▶ **What to produce**:
All that is wanted is a word-for-word copy of the line with "ko_meta := vol_meta;" and every line after it in the data below.

Records contained in a dataset

(* ===== verification/Server.v ===== *)
(** * API servers to state properties with

    The code talks to the API server through [KubeClient]. Two servers are
    described here. [Recording] wraps any server and writes down the calls that
    change objects, so that a property can speak about what a handler asks for
    whatever the server answers. [StoreLaws] describes a server that keeps
    objects and is not disturbed by other writers: an update or a patch leaves
    the status alone, a status update changes nothing else, an object that is
    being deleted disappears with its last finalizer. [MemStore] is such a
    server. *)

From Stdlib Require Import ZArith Lia.
From stdpp Require Import base gmap strings option list.
From S2P Require Import Prelude Float64 Misc K8s Api State.

(** ** Recording the writes *)

Inductive Write (T : Type) :=
| WCreate (obj : T)
| WUpdate (obj : T)
| WUpdateStatus (obj : T)
| WPatch (base obj : T)
| WPatchStatus (base obj : T)
| WDelete (obj : T).
Arguments WCreate {T}.
Arguments WUpdate {T}.
Arguments WUpdateStatus {T}.
Arguments WPatch {T}.
Arguments WPatchStatus {T}.
Arguments WDelete {T}.

(** The world with the log of the writes, the last one first. *)
Definition Logged (W E : Type) := (W * list E)%type.

Definition logged {W E A} (e : E) (m : go W A) : go (Logged W E) A :=
  _ ← gmodify (λ wl : Logged W E, (wl.1, e :: wl.2)); on_fst m.

Definition Recording {W T E} (K : KubeClient W T) (inj : Write T → E) : KubeClient (Logged W E) T := {|
  kGet ns name := on_fst (kGet (T := T) ns name);
  kCreate o := logged (inj (WCreate o)) (kCreate o);
  kUpdate o := logged (inj (WUpdate o)) (kUpdate o);
  kUpdateStatus o := logged (inj (WUpdateStatus o)) (kUpdateStatus o);
  kPatch b o := logged (inj (WPatch b o)) (kPatch b o);
  kPatchStatus b o := logged (inj (WPatchStatus b o)) (kPatchStatus b o);
  kDelete o := logged (inj (WDelete o)) (kDelete o);
|}.

Lemma logged_run {W E A} (e : E) (m : go W A) w log :
  logged e m (w, log) = match m w with
                        | Ret a w' => Ret a (w', e :: log)
                        | Panic why w' => Panic why (w', e :: log)
                        end.
Proof. reflexivity. Qed.

(** ** Objects with metadata and a status *)

Class KubeObject (T : Type) := {
  ko_meta : T → ObjectMeta;
  ko_with_status : T → T → T;  (** the first object with the second one's status *)
  ko_with_meta : ObjectMeta → T → T;
}.

Definition ko_key {T} `{KubeObject T} (o : T) : string * string :=
  (om_Namespace (ko_meta o), om_Name (ko_meta o)).
(** An object being deleted stays as long as it has finalizers. *)
Definition ko_gone {T} `{KubeObject T} (o : T) : bool :=
  opt_is_some (om_DeletionTimestamp (ko_meta o)) && bool_decide (om_Finalizers (ko_meta o) = []).
Definition store_put {T} `{KubeObject T} (o : T) (m : gmap (string * string) T) :
    gmap (string * string) T :=
  if ko_gone o then delete (ko_key o) m else <[ko_key o := o]> m.

(** ** A server that keeps objects *)

Class StoreLaws {W T} (K : KubeClient W T) `{KubeObject T} := {
  sl_view : W → gmap (string * string) T;
  sl_get ns name w o : sl_view w !! (ns, name) = Some o →
    ∃ w', kGet ns name w = Ret (inl o) w' ∧ sl_view w' = sl_view w;
  sl_get_none ns name w : sl_view w !! (ns, name) = None →
    ∃ e w', kGet ns name w = Ret (inr e) w' ∧ IsNotFound e = true ∧ sl_view w' = sl_view w;
  sl_create o w : sl_view w !! ko_key o = None →
    ∃ w', kCreate o w = Ret (inl o) w' ∧ sl_view w' = <[ko_key o := o]> (sl_view w);
  sl_update o w old : sl_view w !! ko_key o = Some old →
    ∃ w', kUpdate o w = Ret (inl (ko_with_status o old)) w' ∧
          sl_view w' = store_put (ko_with_status o old) (sl_view w);
  sl_update_status o w old : sl_view w !! ko_key o = Some old →
    ∃ w', kUpdateStatus o w = Ret (inl (ko_with_status old o)) w' ∧
          sl_view w' = store_put (ko_with_status old o) (sl_view w);
  (** A merge patch computed from the object the server holds. *)
  sl_patch o w old : sl_view w !! ko_key o = Some old →
    ∃ w', kPatch old o w = Ret (inl (ko_with_status o old)) w' ∧
          sl_view w' = store_put (ko_with_status o old) (sl_view w);
  sl_patch_status o w old : sl_view w !! ko_key o = Some old →
    ∃ w', kPatchStatus old o w = Ret (inl (ko_with_status old o)) w' ∧
          sl_view w' = store_put (ko_with_status old o) (sl_view w);
}.

(** ** An instance *)

Abbreviation MemStore T := (gmap (string * string) T).

Section mem.
Context {T : Type} `{KubeObject T}.

Definition mem_not_found (name : string) : error := ErrAPI ReasonNotFound (name +:+ " not found").

Definition mem_write (change : T → T) (key : string * string) : go (MemStore T) (result T) := λ m,
  match m !! key with
  | Some old => Ret (inl (change old)) (store_put (change old) m)
  | None => Ret (inr (mem_not_found key.2)) m
  end.

Definition mem_delete (o : T) : go (MemStore T) (option error) := λ m,
  match m !! ko_key o with
  | Some old =>
      if decide (om_Finalizers (ko_meta old) = []) then Ret None (delete (ko_key o) m)
      else
        let meta := ko_meta old in
        Ret None (<[ko_key o := ko_with_meta
          {| om_Name := om_Name meta; om_Namespace := om_Namespace meta; om_UID := om_UID meta;
             om_CreationTimestamp := om_CreationTimestamp meta;
             om_DeletionTimestamp := Some (default 0%Z (om_DeletionTimestamp meta));
             om_Labels := om_Labels meta; om_Annotations := om_Annotations meta;
             om_OwnerReferences := om_OwnerReferences meta;
             om_Finalizers := om_Finalizers meta |} old]> m)
  | None => Ret (Some (mem_not_found (ko_key o).2)) m
  end.

#[export] Instance MemClient : KubeClient (MemStore T) T := {|
  kGet ns name := λ m, Ret (match m !! (ns, name) with
                            | Some o => inl o
                            | None => inr (mem_not_found name) end) m;
  kCreate o := λ m, match m !! ko_key o with
                    | Some _ => Ret (inr (ErrAPI ReasonAlreadyExists "already exists")) m
                    | None => Ret (inl o) (<[ko_key o := o]> m)
                    end;
  kUpdate o := mem_write (ko_with_status o) (ko_key o);
  kUpdateStatus o := mem_write (λ old, ko_with_status old o) (ko_key o);
  kPatch _ o := mem_write (ko_with_status o) (ko_key o);
  kPatchStatus _ o := mem_write (λ old, ko_with_status old o) (ko_key o);
  kDelete o := mem_delete o;
|}.

#[export] Instance MemLaws : StoreLaws MemClient.
Proof.
  refine {| sl_view := λ m : MemStore T, m |};
    intros *; unfold kGet, kCreate, kUpdate, kUpdateStatus, kPatch, kPatchStatus, MemClient, mem_write;
    intros E; rewrite E; eauto.
Defined.
End mem.

(** ** Two servers side by side *)

Definition client_fst {W1 W2 T} (K : KubeClient W1 T) : KubeClient (W1 * W2) T := {|
  kGet ns name := on_fst (kGet ns name);
  kCreate o := on_fst (kCreate o);
  kUpdate o := on_fst (kUpdate o);
  kUpdateStatus o := on_fst (kUpdateStatus o);
  kPatch b o := on_fst (kPatch b o);
  kPatchStatus b o := on_fst (kPatchStatus b o);
  kDelete o := on_fst (kDelete o);
|}.
Definition client_snd {W1 W2 T} (K : KubeClient W2 T) : KubeClient (W1 * W2) T := {|
  kGet ns name := on_snd (kGet ns name);
  kCreate o := on_snd (kCreate o);
  kUpdate o := on_snd (kUpdate o);
  kUpdateStatus o := on_snd (kUpdateStatus o);
  kPatch b o := on_snd (kPatch b o);
  kPatchStatus b o := on_snd (kPatchStatus b o);
  kDelete o := on_snd (kDelete o);
|}.

Definition laws_fst {W1 W2 T} (K : KubeClient W1 T) `{KubeObject T} (HK : StoreLaws K) :
  StoreLaws (client_fst (W2 := W2) K).
Proof.
  refine {| sl_view := λ w : W1 * W2, sl_view w.1 |};
    intros *; unfold kGet, kCreate, kUpdate, kUpdateStatus, kPatch, kPatchStatus, client_fst, on_fst; intros E.
  - destruct (sl_get _ _ _ _ E) as (w' & -> & Hv). by exists (w', w.2).
  - destruct (sl_get_none _ _ _ E) as (e & w' & -> & He & Hv). by exists e, (w', w.2).
  - destruct (sl_create _ _ E) as (w' & -> & Hv). by exists (w', w.2).
  - destruct (sl_update _ _ _ E) as (w' & -> & Hv). by exists (w', w.2).
  - destruct (sl_update_status _ _ _ E) as (w' & -> & Hv). by exists (w', w.2).
  - destruct (sl_patch _ _ _ E) as (w' & -> & Hv). by exists (w', w.2).
  - destruct (sl_patch_status _ _ _ E) as (w' & -> & Hv). by exists (w', w.2).
Defined.
Definition laws_snd {W1 W2 T} (K : KubeClient W2 T) `{KubeObject T} (HK : StoreLaws K) :
  StoreLaws (client_snd (W1 := W1) K).
Proof.
  refine {| sl_view := λ w : W1 * W2, sl_view w.2 |};
    intros *; unfold kGet, kCreate, kUpdate, kUpdateStatus, kPatch, kPatchStatus, client_snd, on_snd; intros E.
  - destruct (sl_get _ _ _ _ E) as (w' & -> & Hv). by exists (w.1, w').
  - destruct (sl_get_none _ _ _ E) as (e & w' & -> & He & Hv). by exists e, (w.1, w').
  - destruct (sl_create _ _ E) as (w' & -> & Hv). by exists (w.1, w').
  - destruct (sl_update _ _ _ E) as (w' & -> & Hv). by exists (w.1, w').
  - destruct (sl_update_status _ _ _ E) as (w' & -> & Hv). by exists (w.1, w').
  - destruct (sl_patch _ _ _ E) as (w' & -> & Hv). by exists (w.1, w').
  - destruct (sl_patch_status _ _ _ E) as (w' & -> & Hv). by exists (w.1, w').
Defined.

(** ** The resources as objects *)

#[export] Instance vol_KubeObject : KubeObject AntstorVolume := {|
  ko_meta := vol_meta;
  ko_with_status o old := vol_set_Status (vol_Status old) o;
  ko_with_meta := vol_set_meta;
|}.
#[export] Instance mig_KubeObject : KubeObject VolumeMigration := {|
  ko_meta := mig_meta;
  ko_with_status o old := mig_set_Status (mig_Status old) o;
  ko_with_meta := mig_set_meta;
|}.
#[export] Instance sp_KubeObject {L : K8sLib} : KubeObject StoragePool := {|
  ko_meta := sp_meta;
  ko_with_status o old := sp_set_Status (sp_Status old) o;
  ko_with_meta := sp_set_meta;
|}.

Section resources.
Context {L : K8sLib}.

Definition StoragePool_zero : StoragePool := {|
  sp_meta := ObjectMeta_zero; sp_Spec := StoragePoolSpec_zero;
  sp_Status := {| spst_Capacity := None; spst_VGFreeSize := Quantity_zero; spst_Conditions := [];
                  spst_Status := ""; spst_Message := "" |} |}.

(** What the manager's handlers act on: its state and the API server. *)
Definition ManagerWorld (W : Type) := (State * W)%type.

Definition state_op {A} (f : State → State * A) : go State A := λ s, Ret (f s).2 (f s).1.
End resources.

(** The result of a call that writes an object: the object is the server's on
    success and stays as it was otherwise. *)
Definition wrote {T} (o : T) (r : result T) : T * option error :=
  match r with inl o' => (o', None) | inr e => (o, Some e) end.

▶ **Solution to this problem**:
  ko_meta := vol_meta;
  ko_with_status o old := vol_set_Status (vol_Status old) o;
  ko_with_meta := vol_set_meta;
|}.
#[export] Instance mig_KubeObject : KubeObject VolumeMigration := {|
  ko_meta := mig_meta;
  ko_with_status o old := mig_set_Status (mig_Status old) o;
  ko_with_meta := mig_set_meta;
|}.
#[export] Instance sp_KubeObject {L : K8sLib} : KubeObject StoragePool := {|
  ko_meta := sp_meta;
  ko_with_status o old := sp_set_Status (sp_Status old) o;
  ko_with_meta := sp_set_meta;
|}.

Section resources.
Context {L : K8sLib}.

Definition StoragePool_zero : StoragePool := {|
  sp_meta := ObjectMeta_zero; sp_Spec := StoragePoolSpec_zero;
  sp_Status := {| spst_Capacity := None; spst_VGFreeSize := Quantity_zero; spst_Conditions := [];
                  spst_Status := ""; spst_Message := "" |} |}.

(** What the manager's handlers act on: its state and the API server. *)
Definition ManagerWorld (W : Type) := (State * W)%type.

Definition state_op {A} (f : State → State * A) : go State A := λ s, Ret (f s).2 (f s).1.
End resources.

(** The result of a call that writes an object: the object is the server's on
    success and stays as it was otherwise. *)
Definition wrote {T} (o : T) (r : result T) : T * option error :=
  match r with inl o' => (o', None) | inr e => (o, Some e) end.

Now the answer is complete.